Further, voltage dips are considered to be the most severe compared to continuous drops in voltage, abnormal fluctuations in voltage, transient voltage spikes, most likely resulting in crashes. The risk of voltage dips is mainly due to its bursty, comprehensive impact and difficult recovery characteristics. The propulsion system and the control system may fail simultaneously, causing the aircraft to lose lift and control capability momentarily. Once a voltage dip occurs, it is a vital safety measure to find an emergency forced landing point immediately. This is because of time-critical, the system may fail rapidly. The rapid landing prevents the aircraft from completely losing control, minimizes the risk of crashing, and makes efficient use of the remaining power for controlled landing. Quick decisions are needed to cope with the voltage dip, the optimal landing point is selected, and an emergency procedure is executed. Therefore, when the voltage continuously drops, the voltage abnormally fluctuates and the instantaneous voltage spikes are the intelligent classification result for the voltage abnormality, the battery needs to be overhauled.

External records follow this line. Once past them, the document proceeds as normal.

(** * telegram2discord/setup.ts: startup sequencing of the Telegram side

    A shallow embedding of [clearOldMessages] and [setup].  The platform
    clients, the settings object and the logger are collaborators: every
    call the code makes on one of them is recorded as an [Event], and what
    a collaborator answers is given by an environment ([Telegram],
    [Runtime]), so that a statement quantified over environments covers
    every execution.

    Promises are modelled by the state they are observed in ([outcome]);
    [Pending] stands for a promise that has not settled, so a run with a
    pending answer is also a run observed before that answer arrives.  The
    trace of a run lists the calls in the order the event loop makes them:
    the synchronous body of [setup], the fetches of the drain, the ready
    callback, [startPolling] (a reaction that runs as soon as the callback
    returns), and then the reactions of the promise chains the callback
    left detached, which need an answer from the network first.  The order
    of the detached chains among themselves is not fixed by the code; the
    trace lists them in the order they were started and no statement
    depends on it.

    JavaScript numbers holding Telegram ids are integers far below 2^53 and
    are modelled as [Z]. *)

From Stdlib Require Import ZArith List String Bool Lia DecimalString.
From Stdlib Require Import Sorted.
Import ListNotations.

Open Scope string_scope.
Open Scope list_scope.

Set Implicit Arguments.

(** ** Values exchanged with the collaborators *)

(** A JavaScript error value: a runtime [TypeError] or an [Error] built with
    [new Error(msg)] (also used for the reason of a rejected API promise). *)
Inductive Error : Type :=
| TypeError (message : string)
| Err (message : string).

(** The state a promise is observed in. *)
Inductive outcome (A : Type) : Type :=
| Fulfilled (value : A)
| Rejected (reason : Error)
| Pending.

Arguments Fulfilled {A} value.
Arguments Rejected {A} reason.
Arguments Pending {A}.

(** A promise that has settled: one answer of the Telegram API. *)
Inductive settled (A : Type) : Type :=
| Resolves (value : A)
| Rejects (reason : Error).

Arguments Resolves {A} value.
Arguments Rejects {A} reason.

(** A Telegram update.  [update_id] is the only field [setup.ts] reads;
    [updateTypes] and [commandName] are what the dispatcher filters on. *)
Record Update : Type := mkUpdate {
  update_id : Z;
  updateTypes : list string;
  commandName : option string
}.

(** The bot's own identity, as [getMe] returns it. *)
Record Me : Type := mkMe {
  id : Z;
  username : string
}.

Record BotCommand : Type := mkBotCommand {
  command : string;
  description : string
}.

Record ChatAdministratorRights : Type := mkRights {
  can_manage_chat : bool;
  can_delete_messages : bool;
  can_change_info : bool;
  can_invite_users : bool;
  can_post_messages : bool;
  can_edit_messages : bool;
  can_pin_messages : bool;
  can_manage_topics : bool;
  is_anonymous : bool;
  can_manage_video_chats : bool;
  can_restrict_members : bool;
  can_promote_members : bool
}.

(** The middlewares and endwares [setup.ts] imports, by name.
    [removeBridgesIgnoringCommands] is a member of [middlewares] that the
    file mentions on line 183. *)
Inductive Handler : Type :=
| chatinfo | threadinfo | channelChatInfo
| addTediCrossObj | addMessageObj | addMessageId | addBridgesToContext
| informThisIsPrivateBot | removeD2TBridges | removeBridgesIgnoringCommands
| removeBridgesIgnoringJoinMessages | removeBridgesIgnoringLeaveMessages
| newChatMembers | leftChatMember
| addFromObj | addReplyObj | addForwardFrom | addTextObj | addFileObj
| addFileLink | addPreparedObj
| handleEdits | relayMessage.

(** An argument handed to the logger. *)
Inductive LogArg : Type :=
| LogText (s : string)
| LogCommands (commands : list BotCommand).

(** ** Events: the calls the code makes, in program order *)
Inductive Event : Type :=
| SettingsOn (eventName : string)
| GetMe
| GetUpdates (timeout limit offset : Z) (allowedUpdates : list string)
| Sleep (ms : Z)
| LoggerInfo (args : list LogArg)
| LoggerError (err : Error)
| SetMyCommands (commands : list BotCommand) (scopeType : string)
| SetTimeout (ms : Z)
| GetMyCommands
| SetMyDefaultAdministratorRights (rights : ChatAdministratorRights) (forChannels : bool)
| TgCommand (name : string) (h : Handler)
| TgUse (h : Handler)
| TgOn (types : list string) (h : Handler)
| TgCatch
| StartPolling
| UnhandledRejection (err : Error).

Definition Trace : Type := list Event.

(** ** Ramda helpers used by [clearOldMessages] *)

(** [R.last]: the last element, [undefined] ([None]) on an empty array. *)
Definition R_last {A : Type} (xs : list A) : option A :=
  match xs with
  | [] => None
  | x :: rest => Some (last rest x)
  end.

In the battery inspection process, if the damage of the battery is not serious, the maintenance can be directly carried out, for example, the damage of the battery is seriously detected due to the influence of environmental temperature change, slight charge-discharge cycle influence or short-time load fluctuation, and the unmanned aerial vehicle emergency forced landing needs to be carried out by selecting an emergency forced landing point if the damage of the battery is seriously detected, for example, the internal short circuit of the battery, the leakage of electrolyte or the expansion of the battery. When the voltage abnormality intelligent classification result is voltage dip, an emergency forced landing point needs to be selected immediately.
The key points and the points to be protected of the invention are as follows:
(1) Voltage abnormality identification and classification method
(2) A eVTOL aircraft emergency forced landing point selection method.
It is noted that relational terms such as "first" and "second", and the like, are used solely to distinguish one entity or action from another entity or action without necessarily requiring or implying any actual such relationship or order between such entities or actions. Moreover, the terms "comprises," "comprising," or any other variation thereof, are intended to cover a non-exclusive inclusion, such that a process, method, article, or apparatus that comprises a list of elements does not include only those elements but may include other elements not expressly listed or inherent to such process, method, article, or apparatus. Without further limitation, an element defined by the phrase "comprising one does not exclude the presence of other like elements in a process, method, article, or apparatus that comprises an element.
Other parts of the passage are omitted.